One truck bomb detonated far from the perimeter fence. Eight attackers in uniforms jumped from the other, but Danaab soldiers gunned them down almost immediately, said a Somali security official.
Then the second truck was hit by a U.S. air strike. The explosion was captured on video footage provided to Reuters by two security experts.
Al Shabaab, an Islamist militant group, has launched a string of complex attacks in the past two months on Somali security forces, African Union peacekeepers and – on Monday – European Union and U.S. forces.
But local and international security officials dismissed Monday’s attack on Baledogle – which followed a separate bomb attack on an Italian military convoy – as a high-profile stunt rather than a serious assault.

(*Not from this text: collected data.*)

Lemma publish_view f document initial st : storage_wf st →
  view (perform_all st (publish_calls f document initial (view st))) = (publish f document initial (view st)).1.
Proof.
  intros Hwf. unfold publish_calls, publish. set (data := json_to_vec_pretty _).
  destruct (_ <? _); [done|]. destruct (_ || _); [done|].
  destruct (f_write f) as [n|]; rewrite foldl_app; [by rewrite view_drop, view_created|].
  set (st1 := perform_all st [CCreate _; CWrite _ _]).
  set (node := mkInode _ _ _ data). pose proof (temporary_is_not_settings f) as Hne.
  assert (view st1 = put_file (mkDisk (disk_dir (view st)) (disk_files (view st)) (next_ino (view st) + 1)) (temporary_name f) node) as Hv
    by by apply view_created.
  assert (disk_files (view st1) !! temporary_name f = Some node) as Hn by by rewrite Hv; cbn; rewrite lookup_insert_eq.
  cbv zeta. rewrite <-Hv. destruct (f_sync f); [by rewrite view_drop|]. cbn [foldl]. rewrite foldl_app, view_drop.
  assert (disk_files (view st1) !! SETTINGS_FILE = disk_files (view st) !! SETTINGS_FILE) as ->
    by by rewrite Hv; cbn; rewrite lookup_insert_ne.
  assert (disk_files (view (perform st1 (CFsync (temporary_name f)))) !! temporary_name f = Some node) as Hn' by by rewrite view_fsync.
  destruct initial; [destruct (bool_decide _); cbn [orb foldl fst]; [by rewrite view_fsync|]|]; (destruct (f_publish f); cbn [orb foldl fst]; [by rewrite view_fsync|]).
  - by rewrite (view_link _ _ _ _ Hn'), view_fsync.
  - by rewrite (view_rename _ _ _ _ Hn'), view_fsync.
Qed.

Lemma view_sync f published st : view (perform_all st (sync_calls f published)) = view st.
Proof. unfold sync_calls. destruct published; [|done]. by destruct (f_dirsync f). Qed.

Lemma save_view f document initial st : storage_wf st →
  view (perform_all st (save_calls f document initial (view st))) = (publish f document initial (view st)).1.
Proof. intros Hwf. unfold save_calls. by rewrite foldl_app, view_sync, publish_view. Qed.

Lemma replace_view f expected s store st : storage_wf st →
  view (perform_all st (replace_calls f expected s store (view st))) = (replace f expected s store (view st)).1.1.
Proof.
  intros Hwf. unfold replace_calls, replace. destruct (prepare_replace _ _ _ _ _); [|done].
  rewrite save_view by done. by destruct (publish _ _ _ _) as [d [u|e]].
Qed.

Lemma dir_view f s st : view (perform_all st (dir_calls f s (view st))) = (prepare_dir f s (view st)).1.
Proof.
  unfold dir_calls, prepare_dir. cbn [view disk_dir]. destruct (sg_dir st) eqn:Hd; [|by destruct (f_dir_stat f)|].
  - destruct (f_dir_stat f); [done|]. destruct (settings_validate s); [|done]. cbn [negb is_ok andb].
    destruct (f_mkdir f); [done|]. cbn [negb foldl perform]. rewrite Hd. unfold view, entries. cbn. by rewrite omap_empty.
  - destruct (f_dir_stat f); [done|]. destruct (f_mkdir f); [done|]. done.
Qed.

Lemma init_view f s st : storage_wf st →
  view (perform_all st (init_calls f s (view st))) =
  match read_document f (view st), settings_validate s with
  | Ok None, Ok _ => (publish f (mkConfigDocument SCHEMA_VERSION 1 s) true (view st)).1
  | _, _ => view st
  end.
Proof.
  intros Hwf. unfold init_calls. destruct (read_document _ _) as [[?|]|]; [done| |done].
  destruct (settings_validate s); [|done]. by apply save_view.
Qed.

Lemma perform_all_wf st cs : storage_wf st → storage_wf (perform_all st cs).
Proof. revert st. induction cs as [|c cs IH]; intros st Hwf; [done|]. apply IH. by apply perform_wf. Qed.

Lemma open_view f s st : storage_wf st →
  view (perform_all st (open_calls f s (view st))) = (open f s (view st)).1.
Proof.
  intros Hwf. unfold open_calls, open. rewrite foldl_app. pose proof (dir_view f s st) as Hd.
  destruct (prepare_dir f s (view st)) as [d [u|e]]; cbn [fst] in Hd; [|done]. rewrite <-Hd.
  rewrite init_view by by apply perform_all_wf. set (st1 := perform_all st _).
  destruct (read_document f (view st1)) as [[?|]|]; [done| |done]. destruct (settings_validate s); [|done].
  by destruct (publish _ _ _ _) as [d' [?|?]].
Qed.
End calls.

(** ** Histories with crashes *)

(** What a process asks of the store. *)
Inductive Op :=
| OpOpen (f : Faults) (initial_settings : Settings)
| OpReplace (f : Faults) (expected_revision : Z) (new_settings : Settings).

(** The storage; the running store, if a process has one open; the document
    last acknowledged as saved; and every document an operation set out to
    publish. *)
Record Run := mkRun {
  rn_storage : Storage;
  rn_store : option ConfigDocument;
  rn_saved : option ConfigDocument;
  rn_requested : list ConfigDocument
}.

Section histories.
Context `{UrlLib} `{JsonDocument}.

Definition op_calls (op : Op) (run : Run) : list Call :=
  match op, rn_store run with
  | OpOpen f s, None => open_calls f s (view (rn_storage run))
  | OpReplace f expected s, Some store => replace_calls f expected s store (view (rn_storage run))
  | _, _ => []
  end.

(** The document an operation publishes when nothing stops it. *)
Definition op_requests (op : Op) (run : Run) : list ConfigDocument :=
  match op, rn_store run with
  | OpOpen _ s, None => [mkConfigDocument SCHEMA_VERSION 1 s]
  | OpReplace _ _ s, Some store => [mkConfigDocument SCHEMA_VERSION (revision store + 1) s]
  | _, _ => []
  end.

(** The document last acknowledged, after an operation that acknowledged [o]. *)
Definition acknowledged (o saved : option ConfigDocument) : option ConfigDocument :=
  match o with Some document => Some document | None => saved end.

(** An operation that ran to its end.  A replacement acknowledges its document,
    an opening the one it created. *)
Definition complete (op : Op) (run : Run) : Run :=
  let st := rn_storage run in
  let st' := perform_all st (op_calls op run) in
  let requested := op_requests op run ++ rn_requested run in
  match op, rn_store run with
  | OpOpen f s, None =>
      let r := result_ok (open f s (view st)).2 in
      let created := bool_decide (disk_files (view st) !! SETTINGS_FILE = None) in
      mkRun st' r (if created then acknowledged r (rn_saved run) else rn_saved run) requested
  | OpReplace f expected s, Some store =>
      let '(_, store', r) := replace f expected s store (view st) in
      mkRun st' (Some store') (acknowledged (result_ok r) (rn_saved run)) requested
  | _, _ => run
  end.

(** The storage of an operation whose process was killed on its way. *)
Definition killed (op : Op) (k n : nat) (run : Run) : Storage :=
  perform_all (rn_storage run) (interrupted k n (op_calls op run)).

Definition op_ok (op : Op) : Prop :=
  match op with OpOpen f s | OpReplace f _ s => f_swap f = None ∧ addresses_wf s end.

Inductive config_step (run : Run) : Run → Prop :=
| step_complete op : op_ok op → config_step run (complete op run)
| step_killed op k n : op_ok op →
    config_step run (mkRun (killed op k n run) None (rn_saved run) (op_requests op run ++ rn_requested run))
| step_power op k n st : op_ok op → crash (killed op k n run) st →
    config_step run (mkRun st None (rn_saved run) (op_requests op run ++ rn_requested run)).

(** ** Recorded histories *)

(** A possible entry of [settings.json] and the document a reader finds there. *)
Definition stored (st : Storage) (target : option Z) (document : option ConfigDocument) : Prop :=
  match target, document with
  | Some i, Some document =>
      i ∈ sg_clean st ∧
      ∃ node, sg_inodes st !! i = Some node ∧ ino_kind node = KFile ∧ Z.land (ino_mode node) 0x3f = 0 ∧
        len (ino_content node) ≤ MAX_SETTINGS_BYTES ∧ check_document (ino_content node) = Ok document
  | None, None => True
  | _, _ => False
  end.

“This is a publicity stunt,” said the Somali security official who provided details of the attack on condition of anonymity. “Baledogle military airfield is very highly defended. It’s not easy (to attack). You can always try, but you will not succeed.”
The attacks are unlikely to influence the commitment to training Somalia forces or a review of the U.S. military presence in Africa as it focuses attention on China and Russia, a U.S. defence official said.
There are usually between 6,000 and 7,000 U.S. troops in Africa, with about 6,500 there currently, the official said. Potential troop reductions do not include Somalia, now home to between 650 and 800 U.S. troops. The review is expected to be completed this month and will then go to the secretary of defence and chairman of the joint chiefs.
Despite persistent attacks, Somalia’s international partners are more concerned with rising political tensions between the federal government and member states and reducing corruption among the Somali troops they are training to take over security responsibility from an African Union peacekeeping force.
Partners have struggled to cut graft in the Somali army by building a payroll system based on biometric data. In December 2017, the U.S. government suspended aid including food, fuel and stipends for around 18 months to units not directly supervised until accountability was strengthened.